Stage 1: All three of the major ancillary clinical systems are installed (i.e., pharmacy, laboratory, radiology).
Stage 2: Major ancillary clinical systems feed data to a clinical data repository (CDR) that provides physician access for retrieving and reviewing results. The CDR contains a controlled medical vocabulary, and the clinical decision support/rules engine for rudimentary conflict checking. Information from document imaging systems may be linked to the CDR at this stage.
Stage 3: Clinical documentation (e.g. vital signs, flow sheets) is required; nursing notes, care plan charting, and/or the electronic medication administration record (eMAR) system are scored with extra points, and are implemented and integrated with the CDR for at least one service in the hospital. The first level of clinical decision support is implemented to conduct error checking with order entry (i.e., drug/drug, drug/food, drug/lab conflict checking normally found in the pharmacy). Some level of medical image access from picture archive and communication systems (PACS) is available for access by physicians via the organization s intranet or other secure networks outside of the radiology department confines.
Stage 4: Computerized Practitioner/Physician Order Entry (CPOE) for use by any clinician is added to the nursing and CDR environment along with the second level of clinical decision support capabilities related to evidence based medicine protocols. If one patient service area has implemented CPOE and completed the previous stages, then this stage has been achieved.

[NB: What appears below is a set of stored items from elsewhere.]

(** The general loop's pass, when it goes on to issue. *)
Lemma slow_pass ts slice issued w idx p ins w1 : (negb (slice =? 0) && (slice <=? issued)) = false →
  paths w ≠ [] → yield_now w = false → select_path w = Ret idx w1 → paths w1 !! idx = Some p →
  nth_z (body c) (pc p) = Some ins →
  pass slow ts slice issued w =
    match issue slow ts idx ins w1 with
    | Ret _ w2 => Ret (Some (if slice =? 0 then issued else issued + 1)) w2
    | Exn e w2 => Exn e w2
    | Undef => Undef
    end.
Proof.
  intros E1 E2 E3 E4 E5 E6. unfold pass. rewrite E1. unfold bind, get. rewrite bool_decide_eq_false_2, E3, E4 by done.
  unfold path_at. rewrite E5. simpl. rewrite E6. simpl. by destruct (issue slow ts idx ins w1) as [[] ?| |].
Qed.

Lemma batch_iter_ctl ts w idx p ins x w3 : good w → paths w !! idx = Some p → nth_z (body c) (pc p) = Some ins →
  mk (decode ins) ≠ MNone → batch_iter c ts w (decode ins) p w = Ret x w3 →
  paths w3 = paths w ∧ steps w3 = steps w ∧ yield_now w3 = yield_now w ∧ state w3 = state w.
Proof.
  intros Hw Hp Hi Hk. pose proof (good_path c lanes n32 n64 w idx p Hw Hp) as Hpath. assert (HR : wf_regs c w) by apply Hw.
  assert (Ho := op_ok_at c isp lanes n32 n64 HO w p ins Hw Hi). unfold batch_iter. case_bool_decide.
  - destruct (micro_guard w (decode ins) (mask p)); [|by intros [= _ <-]]. repeat case_if; by intros [= _ <-].
  - unfold bind. destruct (exec_micro_tier c HW isp HS w (mask p) HR (path_mask _ _ Hpath) ins Ho Hk) as [->| ->];
      [by intros [= _ <-]|].
    unfold plain_step, bind. destruct (guard c ins (mask p) w) as [fm w1|e w1|] eqn:EG; [|done..].
    destruct (guard_lanes c HW isp ins (mask p) w fm w1 HR (path_mask _ _ Hpath) EG) as (-> & Hf & _). unfold when.
    destruct (negb (fm =? 0)); [|by intros [= _ <-]].
    pose proof (general_spec c HW isp HS w fm HR Hf (op ins) Ho) as HH.
    destruct (general c (op ins) fm w) as [[] w1|e w1|]; [|done..]. intros [= _ <-].
    destruct HH as (_ & HC & _). unfold ctl in HC. by injection HC.
Qed.

Definition after_iter (y : bool) (idx : nat) (next : Z) (w : Warp) : Warp :=
  if y then set_yield true (advance idx next w) else advance idx next w.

Stage 5: The closed loop medication administration environment is fully implemented in at least one patient care service area. The eMAR and bar coding or other auto identification technology, such as radio frequency identification (RFID), are implemented and integrated with CPOE and pharmacy to maximize point of care patient safety processes for medication administration.

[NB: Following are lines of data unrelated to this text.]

(** * akupila/ssm: binding Parameter Store entries onto struct fields

    A shallow embedding of [ssm.go]: the options of [NewParamStore], the
    schema resolver [ParamStore.schema], the conversion [ParamStore.setValue]
    and the binder [ParamStore.Read], followed by the properties of the
    specification that concern them.

    Conventions of the embedding.
    - Go [string]s are [string]s, [int] is 64 bits wide (a 64-bit platform).
    - A [reflect.Type] is a term of [ty]; a [reflect.Value] of the target is
      a term of [val] read together with its type.
    - A [[]int] is a slice header over a backing array kept in a store
      ([Slices]), because [schema] appends to slices that share arrays.
    - A Go [map] is a [gmap]; the order in which [range] visits its keys is
      left to the environment ([GoEnv]).
    - [error] values keep the format of each [fmt.Errorf] as a constructor
      and its arguments as fields.
    - A run-time panic is an outcome of its own. *)

From Stdlib Require Import ZArith Ascii String.
From stdpp Require Import gmap strings list fin_maps.

#[local] Set Warnings "-register-all".

Local Open Scope list_scope.

(** ** Package [strings] *)

Module strings.

(** [strings.HasPrefix(s, prefix)]. *)
Definition HasPrefix (s prefix : string) : bool := String.prefix prefix s.

(** [strings.HasSuffix(s, suffix)]: some tail of [s] is [suffix]. *)
Fixpoint HasSuffix (s suffix : string) : bool :=
  if String.eqb s suffix then true
  else match s with
       | EmptyString => false
       | String _ s' => HasSuffix s' suffix
       end.

(** [strings.TrimSuffix(s, suffix)]: [s[:len(s)-len(suffix)]] when [s] ends
    with [suffix], [s] otherwise. *)
Definition TrimSuffix (s suffix : string) : string :=
  if HasSuffix s suffix
  then String.substring 0 (String.length s - String.length suffix) s
  else s.

(** [strings.Split(s, sep)] for a separator of one byte, as [setValue] calls
    it with [","]: the fields between the separators, always at least one. *)
Fixpoint Split1 (s : string) (sep : ascii) : list string :=
  match s with
  | EmptyString => [EmptyString]
  | String c s' =>
      if Ascii.eqb c sep then EmptyString :: Split1 s' sep
      else match Split1 s' sep with
           | [] => [String c EmptyString]
           | part :: parts => String c part :: parts
           end
  end.

(** [strings.Join(elems, sep)]. *)
Fixpoint Join (elems : list string) (sep : string) : string :=
  match elems with
  | [] => EmptyString
  | [a] => a
  | a :: elems' => String.append a (String.append sep (Join elems' sep))
  end.

End strings.

(** ** Slices of [int] and the arrays behind them *)

Module Slices.

(** A slice header: the address of the backing array, the length and the
    capacity.  Every slice [schema] builds starts at offset 0. *)
Record slice := Slice { arr : nat; len : nat; cap : nat }.

(** The arrays allocated so far, by address. *)
Definition store := list (list nat).

(** The [nil] slice: no array, length and capacity 0. *)
Definition nil_slice : slice := Slice 0 0 0.

(** The capacity [runtime.growslice] picks when [needed] elements must fit
    in a slice of capacity [oldcap]: the requested size when it is more than
    double, double below 256 elements, a quarter more above.  The sizes
    [schema] reaches (1, 2, 4, 8, ... elements of 8 bytes) are size classes
    of the allocator, so rounding up to a size class changes nothing. *)
Definition growslice_cap (oldcap needed : nat) : nat :=
  let doublecap := oldcap + oldcap in
  if (doublecap <? needed)%nat then needed
  else if (oldcap <? 256)%nat then doublecap
  else oldcap + (oldcap + 768) / 4.

(** [append(s, x)]: written in place into the shared array when there is
    room, into a fresh, larger array otherwise. *)
Definition append (h : store) (s : slice) (x : nat) : store * slice :=
  if (len s <? cap s)%nat then
    (<[arr s := <[len s := x]> (default [] (h !! arr s))]> h,
     Slice (arr s) (S (len s)) (cap s))
  else
    let c := growslice_cap (cap s) (S (len s)) in
    let old := take (len s) (default [] (h !! arr s)) in
    (h ++ [old ++ x :: replicate (c - S (len s)) 0],
     Slice (length h) (S (len s)) c).

(** The elements of a slice, [s[0:len(s)]]. *)
Definition elems (h : store) (s : slice) : list nat :=
  take (len s) (default [] (h !! arr s)).

End Slices.

(** ** Types and values seen through [reflect] *)

(** [reflect.Kind]. *)
Inductive Kind :=
| Invalid | Bool
| Int | Int8 | Int16 | Int32 | Int64
| Uint | Uint8 | Uint16 | Uint32 | Uint64 | Uintptr
| Float32 | Float64 | Complex64 | Complex128
| Array | Chan | Func | Interface | Map | Ptr | Slice | String_ | Struct
| UnsafePointer.

(** What [reflect.StructField] tells about a field, its type apart.  A tag is
    kept as its list of key/value pairs, in the order they are written. *)
Record StructField := Field_ {
  Name : string;
  PkgPath : string;
  Tag : list (string * string)
}.

(** [f.Tag.Lookup(key)]: the value of the first pair with that key. *)
Fixpoint Lookup (tag : list (string * string)) (key : string) : option string :=
  match tag with
  | [] => None
  | (k, v) :: tag' => if String.eqb k key then Some v else Lookup tag' key
  end.

(** A [reflect.Type].  [time.Duration] and [time.Time] are the two named
    types the code tells apart from their kinds; [TOther k] stands for the
    types of the remaining kinds (bool, unsigned integers, maps, channels,
    ...).  The types are finite trees: a struct type that contains itself,
    through a pointer, has no term here.  On such a type [schema], which
    keeps no set of the types it has visited, does not return; what is
    stated below of [schema] is stated of the types that have a term. *)
Inductive ty :=
| TString
| TInt | TInt8 | TInt16 | TInt32 | TInt64
| TFloat32 | TFloat64
| TDuration
| TTime
| TOther (k : Kind)
| TPtr (elem : ty)
| TSlice (elem : ty)
| TStruct (fields : list (StructField * ty)).

(** [t.Kind()]. *)
Definition Kind_of (t : ty) : Kind :=
  match t with
  | TString => String_
  | TInt => Int | TInt8 => Int8 | TInt16 => Int16 | TInt32 => Int32
  | TInt64 => Int64
  | TFloat32 => Float32 | TFloat64 => Float64
  | TDuration => Int64
  | TTime => Struct
  | TOther k => k
  | TPtr _ => Ptr
  | TSlice _ => Slice
  | TStruct _ => Struct
  end.

(** The values of these types.  A float is kept as its IEEE 754 bit
    pattern, a [time.Time] as the integer code the parser of the environment
    gives it (0 for the zero [Time]); a [nil] slice is the empty list. *)
Inductive val :=
| VString (s : string)
| VInt (n : Z)
| VFloat (bits : Z)
| VTime (t : Z)
| VOther
| VPtr (p : option val)
| VSlice (elems : list val)
| VStruct (fields : list val).

(** The zero value of a type, as [reflect.New] and [reflect.MakeSlice]
    produce it. *)
Fixpoint zero (t : ty) : val :=
  match t with
  | TString => VString EmptyString
  | TInt | TInt8 | TInt16 | TInt32 | TInt64 | TDuration => VInt 0
  | TFloat32 | TFloat64 => VFloat 0
  | TTime => VTime 0
  | TOther _ => VOther
  | TPtr _ => VPtr None
  | TSlice _ => VSlice []
  | TStruct fields =>
      VStruct ((fix zeros (fs : list (StructField * ty)) : list val :=
                  match fs with
                  | [] => []
                  | (_, t') :: fs' => zero t' :: zeros fs'
                  end) fields)
  end.

(** ** The entries of the parameter store (package [service/ssm]) *)

Module ssm.

(** [ssm.ParameterType]. *)
Inductive ParameterType :=
| ParameterTypeString
| ParameterTypeStringList
| ParameterTypeSecureString.

(** [ssm.Parameter] (the name is a keyword here), with the fields the binder reads.  [Name] and [Value]
    are pointers in Go; the service sets both, and the entry [setValue]
    makes for an element of a list has no name, here the empty one. *)
Record Parameter_ := {
  Name : string;
  Type_ : ParameterType;
  Value : string
}.

(** [ssm.GetParametersInput]. *)
Record GetParametersInput := {
  Names : list string;
  WithDecryption : bool
}.

End ssm.

(** [Client]: [GetParametersRequest(input).Send(ctx)] answers with the
    entries found or with an error. *)
Definition Client : Type := ssm.GetParametersInput -> string + list ssm.Parameter_.

(** ** Errors *)

(** [strconv.ErrSyntax] and [strconv.ErrRange]. *)
Inductive NumCause := ErrSyntax | ErrRange.

(** [strconv.NumError]: the string that failed to parse and why. *)
Record NumError := { Num : string; Err : NumCause }.

(** The [error] values of the package: one constructor for each
    [fmt.Errorf] of [ssm.go], named after its format, and [NotFoundError]. *)
Inductive error :=
| ErrLoadConfig (cause : string)          (* load external aws config: %v *)
| ErrNotPointer                           (* target is not a pointer *)
| ErrNilPointer                           (* target is a nil pointer *)
| ErrNotStruct                            (* target is not a pointer to a struct *)
| ErrReadSSM (cause : string)             (* read ssm: %v *)
| ErrKey (name : string) (cause : error)  (* %s: %v, with the key path *)
| NotFoundError (names : list string)
| ErrMustBeExported (field : string)      (* field %q must be exported *)
| ErrCannotAssign (pt : ssm.ParameterType) (t : ty)   (* cannot assign %s to %s *)
| ErrCannotSet (pt : ssm.ParameterType) (t : ty)      (* cannot set %s to %s *)
| ErrSetSliceIndex (i : nat) (cause : error)          (* set slice index %d: %v *)
| ErrUnsupported (k : Kind)                           (* unsupported: %s *)
| ErrParseInt (num : string) (cause : NumCause)       (* parse %q as int: %v *)
| ErrParseFloat (num : string) (cause : NumCause)     (* parse %q as float: %v *)
| ErrTime (msg : string).                 (* an error of package time, as it is *)

(** What a function that may fail or panic gives back. *)
Inductive result (A : Type) :=
| Ok (a : A)
| Fail (e : error)
| Panic.
Arguments Ok {A} a.
Arguments Fail {A} e.
Arguments Panic {A}.

(** ** Package [strconv]: [ParseInt(s, 10, 64)] *)

Module strconv.

Definition maxUint64 : Z := 2 ^ 64 - 1.

(** The digit loop of [ParseUint(s, 10, 64)]: a byte that is no decimal digit
    is a syntax error, a value beyond 64 bits a range error, whichever comes
    first from the left. *)
Fixpoint ParseUint_loop (s : string) (n : Z) : NumCause + Z :=
  match s with
  | EmptyString => inr n
  | String c s' =>
      let b := Z.of_nat (nat_of_ascii c) in
      if ((48 <=? b) && (b <=? 57))%Z then
        let d := (b - 48)%Z in
        if (maxUint64 / 10 + 1 <=? n)%Z then inl ErrRange
        else
          let n1 := (n * 10 + d)%Z in
          if (maxUint64 <? n1)%Z then inl ErrRange
          else ParseUint_loop s' n1
      else inl ErrSyntax
  end.

(** [ParseUint(s, 10, 64)]. *)
Definition ParseUint (s : string) : NumCause + Z :=
  match s with
  | EmptyString => inl ErrSyntax
  | _ => ParseUint_loop s 0
  end.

Stage 6: Full physician documentation/charting (structured templates) is implemented for at least one patient care service area. Level three of clinical decision support provides guidance for all clinician activities related to protocols and outcomes in the form of variance and compliance alerts. A full complement of radiology PACS systems provides medical images to physicians via an intranet and displaces all film-based images.

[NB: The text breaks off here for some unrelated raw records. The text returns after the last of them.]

(** [_evaluator.invoke(prompt)]: the reply is parsed into a [Feedback]. *)
Definition evaluator_invoke (ev : StructuredLLM) (prompt : string)
  : M World Feedback :=
  fun w =>
    match structured_completion (model_name (bound ev)) prompt w with
    | (r, w') =>
        let v := match r with
                 | Ok raw => Feedback_validate raw
                 | Err e => Err e
                 end in
        (of_result v, w', [Evaluation prompt v])
    end.

Definition generate_pr_statement_node (g : Handles) (state : State)
  : M World State :=
  try_except
    (match _llm g with
     | None => raise (RuntimeError "LLM not initialized. Call initialize_llm() first.")
     | Some llm =>
         let* topic := lift (getitem state "topic") in
         let prompt := generation_prompt topic in
         let* content :=
           match get_truthy state "feedback" with
           | Some feedback => llm_invoke llm (prompt +:+ feedback_clause feedback)
           | None => llm_invoke llm prompt
           end in
         ret {[ "pr_statement" := content ]}
     end)
    (fun e => raise e).

Definition evaluate_pr_statement_node (g : Handles) (state : State)
  : M World State :=
  try_except
    (match _evaluator g with
     | None => raise (RuntimeError "Evaluator not initialized. Call initialize_llm() first.")
     | Some ev =>
         let* pr_statement := lift (getitem state "pr_statement") in
         let prompt := evaluation_prompt pr_statement in
         let* decision := evaluator_invoke ev prompt in
         ret (<[ "grade" := fb_grade decision ]>
                {[ "feedback" := fb_feedback decision ]})
     end)
    (fun e => raise e).

Definition route_statement (state : State) : Result string :=
  match getitem state "grade" with
  | Ok grade =>
      if String.eqb grade "good" then Ok "Accepted"
      else Ok "Rejected + Feedback"
  | Err e => Err e
  end.

(** *** The graph and its runner *)

Record StateGraph : Type := {
  nodes : list (string * (Handles -> State -> M World State));
  edges : list (string * string);
  branches : list (string * ((State -> Result string) * list (string * string)))
}.

Definition empty_graph : StateGraph :=
  {| nodes := []; edges := []; branches := [] |}.

Definition add_node (name : string) (action : Handles -> State -> M World State)
    (g : StateGraph) : StateGraph :=
  {| nodes := nodes g ++ [(name, action)];
     edges := edges g;
     branches := branches g |}.

Definition add_edge (src dst : string) (g : StateGraph) : StateGraph :=
  {| nodes := nodes g;
     edges := edges g ++ [(src, dst)];
     branches := branches g |}.

Definition add_conditional_edges (src : string) (path : State -> Result string)
    (path_map : list (string * string)) (g : StateGraph) : StateGraph :=
  {| nodes := nodes g;
     edges := edges g;
     branches := branches g ++ [(src, (path, path_map))] |}.

Fixpoint assoc {A} (key : string) (l : list (string * A)) : option A :=
  match l with
  | [] => None
  | (k, v) :: rest => if String.eqb key k then Some v else assoc key rest
  end.

(** The graph of [build_workflow], before [compile()]. *)
Definition workflow : StateGraph :=
  add_conditional_edges "Evaluate_PR_Statement" route_statement
    [("Accepted", END); ("Rejected + Feedback", "Generate_PR_Statement")]
    (add_edge "Generate_PR_Statement" "Evaluate_PR_Statement"
       (add_edge START "Generate_PR_Statement"
          (add_node "Evaluate_PR_Statement" evaluate_pr_statement_node
             (add_node "Generate_PR_Statement" generate_pr_statement_node
                empty_graph)))).

(** Where the run goes after node [n]: through the conditional edge of
    [n] when it has one, along its plain edge otherwise. *)
Definition successor (g : StateGraph) (n : string) (state : State)
  : Result string :=
  match assoc n (branches g) with
  | Some (path, path_map) =>
      match path state with
      | Ok label =>
          match assoc label path_map with
          | Some dst => Ok dst
          | None => Err (KeyError label)
          end
      | Err e => Err e
      end
  | None =>
      match assoc n (edges g) with
      | Some dst => Ok dst
      | None => Ok END
      end
  end.

(** The default of the runner's [recursion_limit]: the program calls
    [ainvoke] without a config, so this is the limit of its runs. *)
Definition DEFAULT_RECURSION_LIMIT : nat := 25.

Definition recursion_error : Exception :=
  GraphRecursionError "Recursion limit reached without hitting a stop condition.".

(** Runs the graph from node [n]: the node's update is written over the
    state, key by key, and the run goes on at the successor.  [fuel] is the
    step limit of the runner, one unit per node that is run: a run that has
    used it up without reaching [END] raises [GraphRecursionError]. *)
Fixpoint run_from (fuel : nat) (g : StateGraph) (h : Handles) (n : string)
    (state : State) : M World State :=
  if String.eqb n END then ret state
  else
    match fuel with
    | O => raise recursion_error
    | S fuel' =>
        match assoc n (nodes g) with
        | None => raise (ValueError n)
        | Some action =>
            let* update := action h state in
            let state' := update ∪ state in
            let* next := lift (successor g n state') in
            run_from fuel' g h next state'
        end
    end.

Stage 7: The hospital has a paperless EMR environment. Clinical information can be readily shared via electronic transactions or exchange of electronic records with all entities within a regional health network (i.e., other hospitals, ambulatory clinics, subacute environments, employers, payers and patients). This stage allows the HCO to support the true electronic health record as envisioned in the ideal model.
The majority of US hospitals are in the early stages of EMR transformation. Currently 19 percent of US hospitals have not achieved Stage 1 and are at Stage 0, 21 percent have achieved Stage 1, 50 percent have achieved stage 2, approximately eight percent have achieved stage 3, approximately two percent percent have achieved Stage 4, and less than one percent of hospitals have achieved stage 5 and stage 6.